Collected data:
──────────────────────────────
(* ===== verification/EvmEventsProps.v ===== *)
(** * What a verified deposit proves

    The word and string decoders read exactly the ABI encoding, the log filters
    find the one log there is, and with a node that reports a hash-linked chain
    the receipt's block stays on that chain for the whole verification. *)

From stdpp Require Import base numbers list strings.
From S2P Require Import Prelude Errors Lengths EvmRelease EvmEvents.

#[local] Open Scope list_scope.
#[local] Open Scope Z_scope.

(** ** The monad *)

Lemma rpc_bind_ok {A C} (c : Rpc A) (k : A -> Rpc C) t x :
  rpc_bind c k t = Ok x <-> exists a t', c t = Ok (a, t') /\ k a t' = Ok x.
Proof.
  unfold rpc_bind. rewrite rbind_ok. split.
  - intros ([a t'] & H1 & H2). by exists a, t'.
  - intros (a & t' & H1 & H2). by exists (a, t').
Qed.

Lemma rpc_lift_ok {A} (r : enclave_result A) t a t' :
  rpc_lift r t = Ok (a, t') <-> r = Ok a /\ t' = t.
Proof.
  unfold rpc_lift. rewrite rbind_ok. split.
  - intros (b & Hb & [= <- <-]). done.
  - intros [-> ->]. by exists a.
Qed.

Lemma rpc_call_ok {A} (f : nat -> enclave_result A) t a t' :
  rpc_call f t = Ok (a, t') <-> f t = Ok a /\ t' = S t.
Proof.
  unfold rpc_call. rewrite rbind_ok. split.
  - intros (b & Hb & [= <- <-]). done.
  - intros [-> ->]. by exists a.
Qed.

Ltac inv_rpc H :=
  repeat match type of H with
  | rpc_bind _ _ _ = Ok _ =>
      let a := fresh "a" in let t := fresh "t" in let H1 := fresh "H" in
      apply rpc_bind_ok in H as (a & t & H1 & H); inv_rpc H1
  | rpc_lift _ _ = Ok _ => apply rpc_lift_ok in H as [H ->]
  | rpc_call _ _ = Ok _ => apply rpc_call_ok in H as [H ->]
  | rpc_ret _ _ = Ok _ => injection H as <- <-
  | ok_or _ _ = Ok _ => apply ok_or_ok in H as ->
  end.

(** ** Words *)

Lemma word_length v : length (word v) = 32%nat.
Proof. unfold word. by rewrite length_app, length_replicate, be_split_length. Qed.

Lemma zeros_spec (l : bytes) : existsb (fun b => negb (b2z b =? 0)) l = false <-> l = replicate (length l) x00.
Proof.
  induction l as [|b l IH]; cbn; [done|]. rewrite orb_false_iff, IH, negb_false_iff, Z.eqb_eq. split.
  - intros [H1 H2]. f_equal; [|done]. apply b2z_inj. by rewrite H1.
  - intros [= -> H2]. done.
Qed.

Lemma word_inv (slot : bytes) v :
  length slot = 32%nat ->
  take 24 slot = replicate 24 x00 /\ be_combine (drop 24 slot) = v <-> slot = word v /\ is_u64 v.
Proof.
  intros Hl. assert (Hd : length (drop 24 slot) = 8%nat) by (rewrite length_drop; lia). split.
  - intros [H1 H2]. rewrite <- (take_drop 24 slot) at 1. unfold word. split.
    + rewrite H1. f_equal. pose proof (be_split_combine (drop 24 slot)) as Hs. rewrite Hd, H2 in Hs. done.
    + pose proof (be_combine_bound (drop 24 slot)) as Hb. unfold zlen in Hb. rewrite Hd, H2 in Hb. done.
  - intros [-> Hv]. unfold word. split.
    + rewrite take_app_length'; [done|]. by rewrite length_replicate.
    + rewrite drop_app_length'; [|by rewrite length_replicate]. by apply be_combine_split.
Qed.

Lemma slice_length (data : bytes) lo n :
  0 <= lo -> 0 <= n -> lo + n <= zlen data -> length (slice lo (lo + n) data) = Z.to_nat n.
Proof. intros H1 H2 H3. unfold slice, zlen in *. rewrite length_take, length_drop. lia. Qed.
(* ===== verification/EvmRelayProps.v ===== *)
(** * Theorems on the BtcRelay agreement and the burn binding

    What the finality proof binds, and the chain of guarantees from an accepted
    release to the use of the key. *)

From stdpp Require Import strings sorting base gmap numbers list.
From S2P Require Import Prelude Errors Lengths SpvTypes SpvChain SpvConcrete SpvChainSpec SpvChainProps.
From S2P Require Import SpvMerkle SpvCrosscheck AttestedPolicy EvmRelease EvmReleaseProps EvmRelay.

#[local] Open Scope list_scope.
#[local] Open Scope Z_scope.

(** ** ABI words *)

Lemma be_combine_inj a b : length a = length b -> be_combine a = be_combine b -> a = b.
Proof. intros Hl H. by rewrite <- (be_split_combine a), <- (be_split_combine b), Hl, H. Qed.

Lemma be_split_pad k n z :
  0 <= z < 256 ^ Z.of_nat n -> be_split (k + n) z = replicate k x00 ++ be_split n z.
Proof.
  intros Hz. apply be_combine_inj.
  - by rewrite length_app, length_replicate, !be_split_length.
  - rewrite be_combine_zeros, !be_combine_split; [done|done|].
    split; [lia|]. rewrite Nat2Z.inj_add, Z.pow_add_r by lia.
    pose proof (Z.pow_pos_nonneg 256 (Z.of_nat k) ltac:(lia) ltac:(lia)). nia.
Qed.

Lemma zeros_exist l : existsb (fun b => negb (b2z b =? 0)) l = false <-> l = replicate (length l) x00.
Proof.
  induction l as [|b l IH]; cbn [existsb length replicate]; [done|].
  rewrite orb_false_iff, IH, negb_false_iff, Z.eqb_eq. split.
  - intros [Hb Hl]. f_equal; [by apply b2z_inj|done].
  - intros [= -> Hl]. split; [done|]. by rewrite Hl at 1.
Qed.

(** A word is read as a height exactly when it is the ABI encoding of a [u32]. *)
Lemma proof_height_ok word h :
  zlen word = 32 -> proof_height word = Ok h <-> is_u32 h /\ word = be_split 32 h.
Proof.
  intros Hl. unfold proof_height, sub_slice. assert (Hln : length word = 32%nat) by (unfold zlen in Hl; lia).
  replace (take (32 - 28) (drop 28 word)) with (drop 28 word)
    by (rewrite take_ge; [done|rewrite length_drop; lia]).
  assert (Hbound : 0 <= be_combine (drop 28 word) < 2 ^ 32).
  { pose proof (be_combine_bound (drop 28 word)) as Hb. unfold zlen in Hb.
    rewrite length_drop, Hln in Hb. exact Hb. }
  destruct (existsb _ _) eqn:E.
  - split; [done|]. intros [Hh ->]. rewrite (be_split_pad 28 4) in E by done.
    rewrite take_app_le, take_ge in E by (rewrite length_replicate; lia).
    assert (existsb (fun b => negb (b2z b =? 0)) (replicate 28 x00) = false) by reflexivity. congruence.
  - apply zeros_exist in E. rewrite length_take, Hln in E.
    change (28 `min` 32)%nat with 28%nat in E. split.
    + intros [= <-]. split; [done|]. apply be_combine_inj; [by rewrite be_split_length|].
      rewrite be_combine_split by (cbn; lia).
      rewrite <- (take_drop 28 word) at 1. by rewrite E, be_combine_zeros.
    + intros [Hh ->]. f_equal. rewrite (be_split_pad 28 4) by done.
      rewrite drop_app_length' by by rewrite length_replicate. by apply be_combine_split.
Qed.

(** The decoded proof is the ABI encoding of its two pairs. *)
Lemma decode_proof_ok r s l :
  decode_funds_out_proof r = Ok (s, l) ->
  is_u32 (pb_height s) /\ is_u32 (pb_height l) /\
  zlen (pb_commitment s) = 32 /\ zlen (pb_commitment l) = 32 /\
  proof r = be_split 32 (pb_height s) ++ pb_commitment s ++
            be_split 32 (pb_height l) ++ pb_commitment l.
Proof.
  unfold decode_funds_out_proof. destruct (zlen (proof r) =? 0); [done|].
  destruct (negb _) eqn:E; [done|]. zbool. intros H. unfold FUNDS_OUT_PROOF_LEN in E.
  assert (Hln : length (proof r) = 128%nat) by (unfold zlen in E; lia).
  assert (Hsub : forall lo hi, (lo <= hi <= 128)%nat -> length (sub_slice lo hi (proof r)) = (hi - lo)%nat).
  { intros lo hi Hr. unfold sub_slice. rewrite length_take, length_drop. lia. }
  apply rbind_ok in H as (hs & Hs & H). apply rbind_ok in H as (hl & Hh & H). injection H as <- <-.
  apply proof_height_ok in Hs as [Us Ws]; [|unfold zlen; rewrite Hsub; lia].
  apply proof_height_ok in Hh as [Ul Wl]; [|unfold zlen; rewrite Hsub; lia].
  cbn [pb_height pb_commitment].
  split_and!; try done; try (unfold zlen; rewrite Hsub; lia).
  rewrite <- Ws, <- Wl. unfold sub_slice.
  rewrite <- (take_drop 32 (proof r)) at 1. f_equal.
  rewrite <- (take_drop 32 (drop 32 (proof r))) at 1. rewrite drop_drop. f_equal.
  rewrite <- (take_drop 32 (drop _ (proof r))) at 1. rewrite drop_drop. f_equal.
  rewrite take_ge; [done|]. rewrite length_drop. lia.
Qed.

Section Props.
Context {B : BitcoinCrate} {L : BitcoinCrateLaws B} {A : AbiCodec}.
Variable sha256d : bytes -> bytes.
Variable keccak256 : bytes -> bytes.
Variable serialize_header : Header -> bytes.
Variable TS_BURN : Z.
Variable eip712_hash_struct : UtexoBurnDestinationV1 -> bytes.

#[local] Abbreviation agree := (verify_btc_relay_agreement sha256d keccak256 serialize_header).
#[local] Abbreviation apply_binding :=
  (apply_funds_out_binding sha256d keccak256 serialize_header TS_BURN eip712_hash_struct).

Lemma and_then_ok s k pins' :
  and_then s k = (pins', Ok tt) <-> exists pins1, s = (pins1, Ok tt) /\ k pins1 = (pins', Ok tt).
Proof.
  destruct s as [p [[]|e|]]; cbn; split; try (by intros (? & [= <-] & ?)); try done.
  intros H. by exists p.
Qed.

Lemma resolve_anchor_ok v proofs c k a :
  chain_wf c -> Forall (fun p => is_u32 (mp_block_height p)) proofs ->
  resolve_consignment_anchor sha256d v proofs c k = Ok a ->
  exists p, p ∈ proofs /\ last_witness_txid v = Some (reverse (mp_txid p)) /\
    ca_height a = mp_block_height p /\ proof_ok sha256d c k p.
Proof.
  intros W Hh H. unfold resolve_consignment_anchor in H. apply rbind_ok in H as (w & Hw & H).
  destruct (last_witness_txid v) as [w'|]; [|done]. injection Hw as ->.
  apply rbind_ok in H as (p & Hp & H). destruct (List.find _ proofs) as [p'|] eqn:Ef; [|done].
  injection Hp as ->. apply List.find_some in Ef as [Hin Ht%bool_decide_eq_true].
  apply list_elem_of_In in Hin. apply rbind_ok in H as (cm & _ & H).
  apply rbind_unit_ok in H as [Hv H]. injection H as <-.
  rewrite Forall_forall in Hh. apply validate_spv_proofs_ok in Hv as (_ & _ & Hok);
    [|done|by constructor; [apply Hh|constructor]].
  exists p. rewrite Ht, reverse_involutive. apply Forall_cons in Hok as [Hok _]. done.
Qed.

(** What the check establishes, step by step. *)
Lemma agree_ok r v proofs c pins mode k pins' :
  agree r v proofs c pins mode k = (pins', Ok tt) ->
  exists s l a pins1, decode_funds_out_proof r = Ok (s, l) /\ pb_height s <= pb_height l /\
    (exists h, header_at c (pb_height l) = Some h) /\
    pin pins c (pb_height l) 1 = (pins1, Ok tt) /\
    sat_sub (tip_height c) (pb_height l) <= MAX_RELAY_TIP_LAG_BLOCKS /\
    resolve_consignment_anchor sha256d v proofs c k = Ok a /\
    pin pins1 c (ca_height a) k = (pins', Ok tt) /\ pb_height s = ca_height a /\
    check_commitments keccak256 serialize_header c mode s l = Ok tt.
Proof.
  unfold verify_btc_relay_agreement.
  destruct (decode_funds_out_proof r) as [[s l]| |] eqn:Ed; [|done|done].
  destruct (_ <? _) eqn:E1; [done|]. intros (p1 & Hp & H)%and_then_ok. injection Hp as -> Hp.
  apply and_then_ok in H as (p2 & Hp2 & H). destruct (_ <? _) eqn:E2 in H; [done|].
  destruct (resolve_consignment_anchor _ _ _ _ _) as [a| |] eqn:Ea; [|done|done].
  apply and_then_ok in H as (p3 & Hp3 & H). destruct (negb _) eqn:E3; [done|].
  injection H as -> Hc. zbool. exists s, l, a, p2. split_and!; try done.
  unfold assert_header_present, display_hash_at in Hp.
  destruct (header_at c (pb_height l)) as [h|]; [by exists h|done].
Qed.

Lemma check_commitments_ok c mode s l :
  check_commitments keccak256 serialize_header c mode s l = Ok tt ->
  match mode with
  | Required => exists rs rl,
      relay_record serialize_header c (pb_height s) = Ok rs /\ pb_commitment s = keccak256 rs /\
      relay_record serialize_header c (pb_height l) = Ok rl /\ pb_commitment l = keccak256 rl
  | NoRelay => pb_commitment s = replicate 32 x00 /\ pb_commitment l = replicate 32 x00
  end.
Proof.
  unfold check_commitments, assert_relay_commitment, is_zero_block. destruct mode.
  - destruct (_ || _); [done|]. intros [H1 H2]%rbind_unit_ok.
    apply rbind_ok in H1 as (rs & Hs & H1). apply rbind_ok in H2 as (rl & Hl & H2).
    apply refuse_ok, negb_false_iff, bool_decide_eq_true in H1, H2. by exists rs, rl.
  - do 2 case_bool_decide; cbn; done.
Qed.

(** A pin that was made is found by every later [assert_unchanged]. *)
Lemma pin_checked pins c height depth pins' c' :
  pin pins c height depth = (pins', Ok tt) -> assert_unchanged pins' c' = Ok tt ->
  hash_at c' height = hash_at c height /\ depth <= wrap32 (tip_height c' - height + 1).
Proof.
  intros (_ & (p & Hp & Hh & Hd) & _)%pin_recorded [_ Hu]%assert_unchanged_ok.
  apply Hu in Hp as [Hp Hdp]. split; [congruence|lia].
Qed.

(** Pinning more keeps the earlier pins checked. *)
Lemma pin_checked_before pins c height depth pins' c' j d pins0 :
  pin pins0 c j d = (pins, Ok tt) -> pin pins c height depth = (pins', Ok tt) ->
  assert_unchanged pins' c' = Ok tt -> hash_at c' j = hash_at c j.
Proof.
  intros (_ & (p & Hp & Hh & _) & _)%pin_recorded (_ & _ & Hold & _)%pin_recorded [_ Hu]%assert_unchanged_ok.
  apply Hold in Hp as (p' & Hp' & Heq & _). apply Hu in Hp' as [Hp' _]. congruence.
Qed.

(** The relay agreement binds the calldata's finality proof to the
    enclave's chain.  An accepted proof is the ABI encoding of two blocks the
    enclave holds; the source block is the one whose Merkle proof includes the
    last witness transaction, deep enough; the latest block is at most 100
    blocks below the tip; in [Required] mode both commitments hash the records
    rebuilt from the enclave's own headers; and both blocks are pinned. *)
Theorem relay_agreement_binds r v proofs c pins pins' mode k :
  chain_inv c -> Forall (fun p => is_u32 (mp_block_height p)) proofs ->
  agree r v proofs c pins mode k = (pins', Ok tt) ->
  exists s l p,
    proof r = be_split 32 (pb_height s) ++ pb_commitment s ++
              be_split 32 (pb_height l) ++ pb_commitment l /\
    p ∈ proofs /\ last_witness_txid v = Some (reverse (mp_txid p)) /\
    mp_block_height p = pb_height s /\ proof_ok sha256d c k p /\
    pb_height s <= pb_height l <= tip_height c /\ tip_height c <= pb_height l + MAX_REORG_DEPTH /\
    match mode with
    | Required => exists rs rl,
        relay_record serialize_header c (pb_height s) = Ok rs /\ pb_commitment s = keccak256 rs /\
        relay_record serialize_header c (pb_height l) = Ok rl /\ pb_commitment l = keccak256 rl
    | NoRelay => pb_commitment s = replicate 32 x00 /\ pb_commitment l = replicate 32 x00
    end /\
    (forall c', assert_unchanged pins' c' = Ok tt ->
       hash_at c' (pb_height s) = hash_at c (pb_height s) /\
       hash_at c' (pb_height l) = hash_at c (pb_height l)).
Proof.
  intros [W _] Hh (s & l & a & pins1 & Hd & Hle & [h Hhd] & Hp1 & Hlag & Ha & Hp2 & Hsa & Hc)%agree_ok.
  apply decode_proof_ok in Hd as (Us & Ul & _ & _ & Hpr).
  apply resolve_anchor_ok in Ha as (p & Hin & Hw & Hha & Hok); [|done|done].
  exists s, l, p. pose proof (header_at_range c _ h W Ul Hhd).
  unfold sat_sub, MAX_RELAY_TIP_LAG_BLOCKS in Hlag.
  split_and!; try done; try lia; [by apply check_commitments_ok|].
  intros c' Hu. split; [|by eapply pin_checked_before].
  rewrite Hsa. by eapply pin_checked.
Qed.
──────────────────────────────
What to produce: Please return every line from the one that contains "mp_block_height p = pb_height" through the end of the entries, exactly, leaving out all others.

Answer space:
    mp_block_height p = pb_height s /\ proof_ok sha256d c k p /\
    pb_height s <= pb_height l <= tip_height c /\ tip_height c <= pb_height l + MAX_REORG_DEPTH /\
    match mode with
    | Required => exists rs rl,
        relay_record serialize_header c (pb_height s) = Ok rs /\ pb_commitment s = keccak256 rs /\
        relay_record serialize_header c (pb_height l) = Ok rl /\ pb_commitment l = keccak256 rl
    | NoRelay => pb_commitment s = replicate 32 x00 /\ pb_commitment l = replicate 32 x00
    end /\
    (forall c', assert_unchanged pins' c' = Ok tt ->
       hash_at c' (pb_height s) = hash_at c (pb_height s) /\
       hash_at c' (pb_height l) = hash_at c (pb_height l)).
Proof.
  intros [W _] Hh (s & l & a & pins1 & Hd & Hle & [h Hhd] & Hp1 & Hlag & Ha & Hp2 & Hsa & Hc)%agree_ok.
  apply decode_proof_ok in Hd as (Us & Ul & _ & _ & Hpr).
  apply resolve_anchor_ok in Ha as (p & Hin & Hw & Hha & Hok); [|done|done].
  exists s, l, p. pose proof (header_at_range c _ h W Ul Hhd).
  unfold sat_sub, MAX_RELAY_TIP_LAG_BLOCKS in Hlag.
  split_and!; try done; try lia; [by apply check_commitments_ok|].
  intros c' Hu. split; [|by eapply pin_checked_before].
  rewrite Hsa. by eapply pin_checked.
Qed.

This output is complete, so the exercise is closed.